Research Progress on Transformer-Based Deep Learning Models for Medical Image Segmentation
Zhou Lazhen1, Chen Hongchi1, Li Qiuxia1, Li Fangzuo1,2*
1(School of Medical Information Engineering, Gannan Medical University, Ganzhou 341000, Jiangxi, China) 2(Key Laboratory of Prevention and Treatment of Cardiovascular and Cerebrovascular Diseases, Ministry of Education, Gannan Medical University, Ganzhou 341000, Jiangxi, China)

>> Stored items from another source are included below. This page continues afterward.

(** The comparison with a text the stack happens to go on with. *)
Example usb_mode_forgotten :
  get_audio_mode (replicate 32 1)
    {| misc := Some (write_at 96 (flag_bytes PERSIST_USB_AUD_MAGIC) empty_part); at_if_in_use := false;
       adb_enabled := false |} =
  Ret (AUDIO_MODE_I2S,
       {| misc := Some (write_at 96 (flag_bytes PERSIST_USB_AUD_MAGIC) empty_part); at_if_in_use := false;
          adb_enabled := false |}, []).
Proof. vm_compute. reflexivity. Qed.

(** * The RING IN line *)

(** Every pulse leaves the line low, after five rising edges. *)
Definition line_level (a : board_action) : option Z :=
  match a with
  | WriteTo path val => if decide (path = get_gpio_value_path GPIO_RING_IN) then head val else None
  | _ => None
  end.
Lemma pulse_ring_in_run b :
  exists t, pulse_ring_in b = Ret (0, b, t) /\
    omap line_level t = [49; 48; 49; 48; 49; 48; 49; 48; 49; 48].
Proof. eexists. split; vm_compute; reflexivity. Qed.

(** * The AT port *)

(** The port is free again after every command, whatever it does, and a command
    that was taken is written once. *)
Lemma send_at_run port cmd response b (n : nat) :
  at_if_in_use b = false -> (n <= length response)%nat ->
  exists r response', send_at_command port cmd response n b =
      Ret ((r, response'), b, if port is NotOpened then [] else [AtPort cmd]) /\
    length response' = length response /\
    match port with
    | Answered bytes => r = 0 /\ response' = take n bytes ++ drop (length (take n bytes)) response
    | NoAnswer => r = 0 /\ response' = response
    | _ => r < 0 /\ response' = response
    end.
Proof.
  intros Hb Hn. destruct b as [m u a]; cbn in Hb; subst u.
  unfold send_at_command, upd_at_in_use. rewrite bind_get. cbn [at_if_in_use].
  destruct port; autorewrite with eff; try (by do 2 eexists; repeat split).
  assert (Hl : (length (take n bytes) <= n)%nat) by (rewrite length_take; lia).
  rewrite (bind_lift _ (take n bytes ++ drop (length (take n bytes)) response)).
  2: { rewrite wrn_ok by (unfold zlen; lia). done. }
  autorewrite with eff. do 2 eexists. repeat split. rewrite length_app, length_drop. lia.
Qed.
Lemma send_at_busy port cmd response b n :
  at_if_in_use b = true -> send_at_command port cmd response n b = Ret ((- EAGAIN, response), b, []).
Proof. intros Hb. unfold send_at_command. by rewrite bind_get, Hb. Qed.

(** * Numbers and times *)

Lemma elapsed_time_correct prev cur :
  let d := (tv_sec cur - tv_sec prev) * 1000000 + (tv_usec cur - tv_usec prev) in
  -2147483648 <= d < 2147483648 -> fst (elapsed_time prev cur) = d.
Proof.
  intros d Hd. unfold elapsed_time. unfold d in *. csplit; cbn [fst tv_sec tv_usec]; rewrite i32_small; lia.
Qed.

(** Two digits are the number when what lies behind the copy is no digit; a digit
    there becomes a part of the number. *)
Definition digit (x : Z) : Z := 48 + x.
Lemma digit_isdigit x : 0 <= x < 10 -> isdigit (digit x) = true.
Proof. intros Hx. unfold isdigit, digit. by ifdec. Qed.
Lemma two_digits pre a b rest stack x off :
  0 <= a < 10 -> 0 <= b < 10 -> isdigit x = false -> zlen pre = off ->
  get_int_from_str (x :: stack) (pre ++ digit a :: digit b :: rest) off = Ret (10 * a + b).
Proof.
  intros Ha Hb Hx <-. unfold get_int_from_str. rewrite rdA_middle. cbn [cbind].
  replace (zlen pre + 1) with (zlen (pre ++ [digit a])) by (by zl).
  replace (pre ++ digit a :: digit b :: rest) with ((pre ++ [digit a]) ++ digit b :: rest)
    by (by rewrite <- app_assoc).
  rewrite rdA_middle. cbn [cbind].
  assert (Hd : (digit b <? 48) || (57 <? digit b) = false) by (unfold digit; by ifdec). rewrite Hd.
  pose proof (strtol_digits (digit a) [digit b] x stack) as H. cbn [app] in *. rewrite H; [|repeat constructor; by apply digit_isdigit|done].
  cbn [digits_val]. rewrite !digit_isdigit by done. unfold digit. f_equal. lia.
Qed.
Lemma two_digits_run_on a b c rest stack x :
  0 <= a < 10 -> 0 <= b < 10 -> 0 <= c < 10 -> isdigit x = false ->
  get_int_from_str (digit c :: x :: stack) (digit a :: digit b :: rest) 0 = Ret (100 * a + 10 * b + c).
Proof.
  intros Ha Hb Hc Hx. unfold get_int_from_str. cbn [rdA]. change (rd (digit a :: digit b :: rest) 0) with (Ret (digit a)).
  change (rd (digit a :: digit b :: rest) (0 + 1)) with (Ret (digit b)). cbn [cbind].
  assert (Hd : (digit b <? 48) || (57 <? digit b) = false) by (unfold digit; by ifdec). rewrite Hd.
  pose proof (strtol_digits (digit a) [digit b; digit c] x stack) as H. cbn [app] in *.
  rewrite H; [|repeat constructor; by apply digit_isdigit|done].
  cbn [digits_val]. rewrite !digit_isdigit by done. unfold digit. f_equal. lia.
Qed.

(** * The power key *)

(** A press of at most a second restarts the modem, with the counter of failed
    boots cleared before when its file opens; a longer one does nothing. *)
Lemma power_key_press env prev p r s :
  let press := [Event EV_KEY KEY_POWER 1 p; Event EV_KEY KEY_POWER 0 r] in
  power_key_event env prev press s =
    if 1000000000 <? r - p then Ret (tt, s, [])
    else Ret (tt, if c_open_boot env then with_boot (Some (zs "0")) s else s,
              [Counter (Remount true); Counter Sync; Restart]).
Proof.
  cbv zeta. cbn [power_key_event]. change (EV_KEY =? EV_KEY) with true. change (KEY_POWER =? KEY_POWER) with true.
  cbn. destruct (1000000000 <? r - p); [done|].
  unfold on_disk, write_boot_counter_file, set_persistent_partition_rw, do_sync_fs.
  by destruct (c_open_boot env), (c_rw_ok env).
Qed.
Lemma cstr_ends b : cstr b <> Spin.
Proof. induction b as [|x b IH]; [done|]. cbn [cstr]. destruct (x =? 0); [done|]. by destruct (cstr b). Qed.
Lemma rdA_ends {A} (b : list A) i : rdA b i <> Spin.
Proof. unfold rdA. destruct (_ <? _); [done|]. by destruct (b !! _). Qed.
Lemma strtol_ends m : strtol m <> Spin.
Proof.
  assert (Hd : forall l acc, digits_in acc l <> Spin).
  { induction l as [|c l IH]; intros acc; cbn [digits_in]; [done|]. by destruct (isdigit c). }
  assert (Hs : spaces_in m <> Spin).
  { induction m as [|c m IH]; cbn [spaces_in]; [done|]. by destruct (isspace c). }
  unfold strtol. destruct (spaces_in m) as [m'| |]; [|done..]. cbn [cbind].
  pose proof (rdA_ends m' 0). destruct (rd m' 0) as [c| |]; [|done..]. cbn [cbind].
  pose proof (Hd (if (c =? 45) || (c =? 43) then drop 1 m' else m') 0). by destruct (digits_in 0 _).
Qed.
Lemma int_ends stack str off : get_int_from_str stack str off <> Spin.
Proof.
  unfold get_int_from_str. pose proof (rdA_ends str off). destruct (rd str off) as [a| |]; [|done..]. cbn [cbind].
  pose proof (rdA_ends str (off + 1)). destruct (rd str (off + 1)) as [b| |]; [|done..]. apply strtol_ends.
Qed.
Lemma number_ends env r b off : number_at env r b off <> Spin.
Proof. destruct b; [apply int_ends|done]. Qed.
Lemma quote_ends r : quote_of r <> Spin.
Proof. unfold quote_of. pose proof (cstr_ends r). by destruct (cstr r). Qed.
#[local] Hint Resolve cstr_ends number_ends quote_ends wrn_no_spin : oqti.

Lemma send_at_ends port cmd response n : ends (send_at_command port cmd response n).
Proof. unfold send_at_command. ends_auto; auto with oqti. Qed.
#[local] Hint Resolve send_at_ends : oqti.
Lemma read_time_ends env r b base : ends (read_time env r b base).
Proof. unfold read_time. ends_auto; auto with oqti. destruct b; [apply rdA_ends|done]. Qed.
#[local] Hint Resolve read_time_ends : oqti.
Lemma attempt_ends env round r : ends (attempt env round r).
Proof.
  unfold attempt, at_command, network_time, local_time, memset. ends_auto; auto with oqti.
Qed.
Lemma sync_loop_ends env fuel retries r :
  61 <= retries + Z.of_nat fuel -> retries <= 60 -> ends (sync_loop env fuel retries r).
Proof.
  revert retries r. induction fuel as [|fuel IH]; intros retries r Hf Hr; [lia|]. cbn [sync_loop].
  apply ends_bind; [apply attempt_ends|]. intros [ok r']. csplit; [apply ends_ret|].
  destruct ok; [apply ends_ret|]. apply IH; lia.
Qed.
Lemma wait_ends env fuel k :
  (exists j, (k <= j < k + fuel)%nat /\ k_in_service env j = true) -> ends (wait_service env fuel k).
Proof.
  revert k. induction fuel as [|fuel IH]; intros k (j & Hj & Hs); [lia|]. cbn [wait_service].
  apply ends_bind; [apply ends_emit|]. intros _. destruct (k_in_service env k) eqn:E; [apply ends_ret|].
  apply IH. exists j. split; [|done]. assert (j <> k) by congruence. lia.
Qed.
Definition handle_voice_service_call_request (bytes : list Z) (len : Z) : MP Z :=
  do* n := lift (rd16 bytes 14) in
  do* '(phone_number, size) := lift (dialled_digits (Z.to_nat n) 0 bytes (replicate 20 0) 0) in
  do* _ := lift (mask_phone_number phone_number (replicate 20 0) size) in
  do* ours := lift (is_our_number phone_number) in
  do* talking := get_call_simulation_mode in
  if (0 <? size) && ours then
    when (negb talking)
      (set_call_simulation_mode true ;>
       do* tid := lift (rd16 bytes 7) in
       send_dummy_call_established tid ;>
       modify (on_calls (set_sim_call_direction CALL_DIRECTION_OUTGOING))) ;>
    ret PACKET_BYPASS
  else
    when talking
      (do* tid := lift (get_qmi_transaction_id bytes) in close_internal_call usbfd tid) ;>
    ret PACKET_FORCED_PT.

Definition handle_voice_service_answer_request (bytes : list Z) (len : Z) : MP Z :=
  do* talking := get_call_simulation_mode in
  if talking : bool then
    do* tid := lift (get_qmi_transaction_id bytes) in
    process_incoming_call_accept tid ;>
    ret PACKET_BYPASS
  else ret PACKET_FORCED_PT.

Definition handle_voice_service_disconnect_request (bytes : list Z) (len : Z) : MP Z :=
  do* talking := get_call_simulation_mode in
  if talking : bool then
    do* tid := lift (get_qmi_transaction_id bytes) in
    send_voice_cal_disconnect_ack usbfd tid ;>
    close_internal_call usbfd tid ;>
    ret PACKET_BYPASS
  else ret PACKET_FORCED_PT.

Definition handle_voice_service_call_info (source : Z) (bytes : list Z) (len : Z) : MP Z :=
  do* p := get in
  if (source =? FROM_DSP) && do_not_disturb (calls p) then
    do* direction := lift (get_call_direction bytes len TLV_REMOTE_NUMBER) in
    ret (if direction =? CALL_DIRECTION_INCOMING then PACKET_BYPASS else PACKET_FORCED_PT)
  else ret PACKET_FORCED_PT.

(** The reply to the user: the caller's number between two texts. *)
Definition tell_user (before phone_number after : list Z) : MP unit :=
  do* number := lift (cstr phone_number) in
  do* '(reply, strsz) := lift (snprintf (replicate 160 0) MAX_MESSAGE_SIZE (before ++ number ++ after)) in
  zoom Out (add_sms_to_queue reply strsz).
(* ===== verification/Audio.v ===== *)
(** The sound of the calls (src/audio.c, over src/mixer.c and src/pcm.c): the
    devices and the mixer controls of a voice call, its state from the messages
    of the voice service, muting, and what is told of a recording. *)

From stdpp Require Import base list numbers option strings gmap.
From Stdlib Require Import ZArith Lia.
From S2P Require Import Prelude Libc Eff Qmi Sms Config Call.

(** * State *)

Definition CALL_STATUS_IDLE : Z := 0.
Definition CALL_STATUS_CS : Z := 1.
Definition CALL_STATUS_VOLTE : Z := 2.
Definition CALL_STATE_ORIGINATING : Z := 0x01.
Definition CALL_STATE_ON_HOLD : Z := 0x06.
Definition CALL_STATE_PREPARING : Z := 0x0a.
Definition AUDIO_I2S : Z := 0.
Definition AUDIO_USB : Z := 1.
Definition MAX_ACTIVE_CALLS : Z := 10.

Definition RXCTL_VOLTE : string := "SEC_AUX_PCM_RX_Voice Mixer VoLTE".
Definition TXCTL_VOLTE : string := "VoLTE_Tx Mixer SEC_AUX_PCM_TX_VoLTE".
Definition RXCTL_VOICE : string := "SEC_AUX_PCM_RX_Voice Mixer CSVoice".
Definition TXCTL_VOICE : string := "Voice_Tx Mixer SEC_AUX_PCM_TX_Voice".
Definition AFERX_VOLTE : string := "AFE_PCM_RX_Voice Mixer VoLTE".
Definition AFETX_VOLTE : string := "VoLTE_Tx Mixer AFE_PCM_TX_VoLTE".
Definition AFERX_VOICE : string := "AFE_PCM_RX_Voice Mixer CSVoice".
Definition AFETX_VOICE : string := "Voice_Tx Mixer AFE_PCM_TX_Voice".
Definition HIFI_RX_MULTIMEDIA_MIXER : string := "SEC_AUX_PCM_RX Audio Mixer MultiMedia1".
Definition HIFI_TX_MULTIMEDIA_MIXER : string := "MultiMedia1 Mixer SEC_AUX_PCM_UL_TX".
Definition AUX_PCM_MODE : string := "AUXPCM Mode".
Definition SEC_AUXPCM_MODE : string := "SEC_AUXPCM Mode".
Definition AUX_PCM_SAMPLERATE : string := "AUX PCM SampleRate".
Definition PCM_DEV_VOCS : string := "/dev/snd/pcmC0D2".
Definition PCM_DEV_VOLTE : string := "/dev/snd/pcmC0D4".

Record call_data := { cd_number : list Z; cd_direction : Z; cd_state : Z; cd_type : Z }.
Record audio_rt := {
  current_call_state : Z;
  sampling_rate : Z;
  output_device : Z;
  is_muted : bool;
  is_alerting : bool;
  active_calls : list call_data;
  current_active_call_id : Z;
  is_recording : bool;
  record_next : bool
}.
(** A struct pcm that is allocated. *)
Record pcm := { p_device : string; p_capture : bool; p_rate : Z }.
(** The globals: the mixer's pointer (NULL or not), the two PCM pointers, the
    allocated PCMs by address, the addresses handed out so far, and the values the
    controls of the sound card have. *)
Record audio := {
  art : audio_rt;
  mixer : bool;
  pcm_tx : option Z;
  pcm_rx : option Z;
  live : gmap Z pcm;
  next_pcm : Z;
  controls : gmap string Z
}.

Definition on_art (f : audio_rt -> audio_rt) (a : audio) : audio :=
  {| art := f (art a); mixer := mixer a; pcm_tx := pcm_tx a; pcm_rx := pcm_rx a; live := live a;
     next_pcm := next_pcm a; controls := controls a |}.
Definition upd_mixer (v : bool) (a : audio) : audio :=
  {| art := art a; mixer := v; pcm_tx := pcm_tx a; pcm_rx := pcm_rx a; live := live a;
     next_pcm := next_pcm a; controls := controls a |}.
Definition upd_tx (p : option Z) (a : audio) : audio :=
  {| art := art a; mixer := mixer a; pcm_tx := p; pcm_rx := pcm_rx a; live := live a;
     next_pcm := next_pcm a; controls := controls a |}.
Definition upd_rx (p : option Z) (a : audio) : audio :=
  {| art := art a; mixer := mixer a; pcm_tx := pcm_tx a; pcm_rx := p; live := live a;
     next_pcm := next_pcm a; controls := controls a |}.
Definition upd_live (l : gmap Z pcm) (a : audio) : audio :=
  {| art := art a; mixer := mixer a; pcm_tx := pcm_tx a; pcm_rx := pcm_rx a; live := l;
     next_pcm := next_pcm a; controls := controls a |}.
Definition upd_next (n : Z) (a : audio) : audio :=
  {| art := art a; mixer := mixer a; pcm_tx := pcm_tx a; pcm_rx := pcm_rx a; live := live a;
     next_pcm := n; controls := controls a |}.
Definition upd_controls (c : gmap string Z) (a : audio) : audio :=
  {| art := art a; mixer := mixer a; pcm_tx := pcm_tx a; pcm_rx := pcm_rx a; live := live a;
     next_pcm := next_pcm a; controls := c |}.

Abstract:Accurate segmentation of medical images is a crucial step in clinical diagnosis and treatment. Over the past decade, convolutional neural network (CNN) has been widely applied in the field of medical image segmentation and have achieved excellent segmentation performance. However, the inherent inductive bias in CNN architectures limits their ability to model long-range dependencies in images. In contrast, the Transformer architectures, which focus on global information and the ability to model long-range dependencies, has been demonstrated outstanding performance in biomedical image segmentation. This review introduced the components of Transformer architecture and its applications in medical image segmentation. From perspectives of fully supervised, unsupervised and semi-supervised learning, application values and performances of Transformer architectures in abdominal multi-organ segmentation, cardiac segmentation and brain tumor segmentation were summarized and analyzed. Finally, limitations of Transformer model in segmentation tasks and future optimizations were prospected.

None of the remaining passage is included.